2人の看守が背後について来ているので、引き返す事も出来ない。

大きな影が揺らめき、地響きのような音に体が竦んだ。
しかしナミは後ろの部下に怪しまれない速度を保って進まざるを得ない。
そして。


「グォ?」

地鳴りのように低い声がナミを誰何する。

(なにこいつ!!!でっっっっっっかい!!こ、コアラ!?!?)

3メートルを優に超える巨大な動物がそこにはいた。

おぞましいほどに大きく、その前肢には血に濡れた武器を持ち、容貌は間が抜けているのに、低い声は飢えた獣のそれだった。

「グルルル⋯⋯」

(すごい牙むきだし⋯⋯!)

「あれ?今日は機嫌が悪いのかな。
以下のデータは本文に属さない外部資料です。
(** * cloudlus: the job-dispatch server and the sample interpolation utility

    A shallow embedding of the dispatcher loop of the cloudlus server
    (Server.dispatcher and the HTTP / RPC adapters around it), of convid,
    and of scen.interpolate, with the properties of the specification
    stated and proved over these definitions. *)

From Stdlib Require Import ZArith QArith Qround Ascii String List Lia.
From stdpp Require Import gmap strings list fin_maps pretty.

Local Open Scope Z_scope.

(** ** Hexadecimal text (encoding/hex as convid and the handlers use it) *)

Module hex.

Definition byte_of (c : ascii) : Z := Z.of_N (N_of_ascii c).

(** fromHexChar: the value of one hexadecimal digit, in either case. *)
Definition fromHexChar (c : ascii) : option Z :=
  let b := byte_of c in
  if (48 <=? b) && (b <=? 57) then Some (b - 48)
  else if (97 <=? b) && (b <=? 102) then Some (b - 97 + 10)
  else if (65 <=? b) && (b <=? 70) then Some (b - 65 + 10)
  else None.

Definition is_hex_digit (c : ascii) : bool :=
  match fromHexChar c with Some _ => true | None => false end.

(** Decode consumes the source two characters at a time; it returns an
    error (here [None]) on a character that is no hex digit and on a
    source of odd length.  convid only compares the error with nil, so
    the error value itself is not kept. *)
Fixpoint Decode (src : list ascii) : option (list Z) :=
  match src with
  | [] => Some []
  | p :: src' =>
      match src' with
      | [] => None
      | q :: rest =>
          match fromHexChar p, fromHexChar q with
          | Some a, Some b =>
              match Decode rest with
              | Some bs => Some (Z.lor (Z.shiftl a 4) b :: bs)
              | None => None
              end
          | _, _ => None
          end
      end
  end.

Definition DecodeString (s : string) : option (list Z) :=
  Decode (list_ascii_of_string s).

(** The text [%x] prints for a byte array: two lowercase digits per byte. *)
Definition hexdigit (n : Z) : ascii :=
  if n <? 10 then ascii_of_N (Z.to_N (48 + n))
  else ascii_of_N (Z.to_N (97 + (n - 10))).

Fixpoint EncodeToString (bs : list Z) : string :=
  match bs with
  | [] => EmptyString
  | b :: bs' =>
      String (hexdigit (Z.shiftr b 4))
        (String (hexdigit (Z.land b 15)) (EncodeToString bs'))
  end.

Definition all_hex (s : string) : bool :=
  forallb is_hex_digit (list_ascii_of_string s).

End hex.

(** ** The job server *)

Module cloudlus.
いつもなら獄卒長を見れば喉を鳴らしてすり寄って来るのに⋯⋯」

(なに〜〜〜!?)

ナミは内心悲鳴を上げながらこの場を切り抜けようと必死に考えを巡らせる。


「グルル⋯⋯」

ナミを怪しんだコアラは巨大な体を屈ませ、ナミの体の匂いをクンクンと嗅いだ。

「⋯⋯っ!」

くまなく体じゅうの匂いを嗅ぐ大コアラは明らかに怪しんでいる。
何と言っても相手は動物だ。
姿形は真似られても体臭までは変えられない。

「グアオ!!ガオ!!」

コアラは激しく牙を剥いた。

「何だ!?暴れ出したぞ!!」

(ばれた───!?)

ナミが目を見張ったその時、どこか別の場所で、何かが爆発したような音がした。

ズド───ン!!!!

「なっ、なんだ!?」

音が鳴ったのは上階だ。
パラパラと天井から塵が落ちる。
と同時に、けたたましく警報が鳴った。
部下の通信機には騒がしい音とともに混乱した上官の指示が入っている。

曰く、Level2、道化のバギー脱獄。
騒ぎの収束に当たれとのこと。
他の看守たちは慌ただしく駆けている。

「まずい、俺たちも応援へ⋯⋯って、何してるんですか獄卒長!?」


ナミは大コアラに人形のように体を掴まれ、宙に浮いていた。
看守たちが唖然とそれを見上げ、ナミは声を張り上げる。

「これは!!!ん〜〜♡スキンシップ!!!!あなたたちは上階の援護に向かいなさい!!」

「しかし、獄卒長⋯⋯!」

「おだまり!!サディちゃんとお呼び!!」

「ハッ!応援に向かいます!」



鞭使いまでの完璧な演技に、看守たちは蜘蛛の子を散らすようにいなくなった。

遠く騒ぎの音が聞こえ、周りにはもう誰もいない。
サディちゃんを別人だと見抜いた大コアラはついにナミのウィッグをもぎ取り、その正体を現して更に獰猛に吠えた。

「ちょっと!!離しなさいよ!!!」

「ガウガウ!!」

大コアラはナミを逆さにして上下に振った。
獄卒長をどこへ隠したのかと、塩胡椒のように振れば中からサディちゃんが出てくるのではないかと期待して。

「ギャ───!!!離して───!!」

ナミが目を回す。

「早くここを離れないとバレる!!いやその前に、死んじゃうわよーーー!!!」



そんな絶体絶命のピンチに現れたのは、意外な人物だった。





ナミはどさりと獣の手から落とされた。
振り回されたせいで目眩がして、息も覚束ない。

「⋯⋯ぅう⋯⋯」

呻いていると、大コアラが背後で音を立てて崩れ落ちた。

どしーんとその巨体が床に沈むと、舞い上がった砂煙の中から今、ナミを助けた人物が現れた。

もちろん、ナミは正体を隠す間も無く、その人物と相対すことになったのである。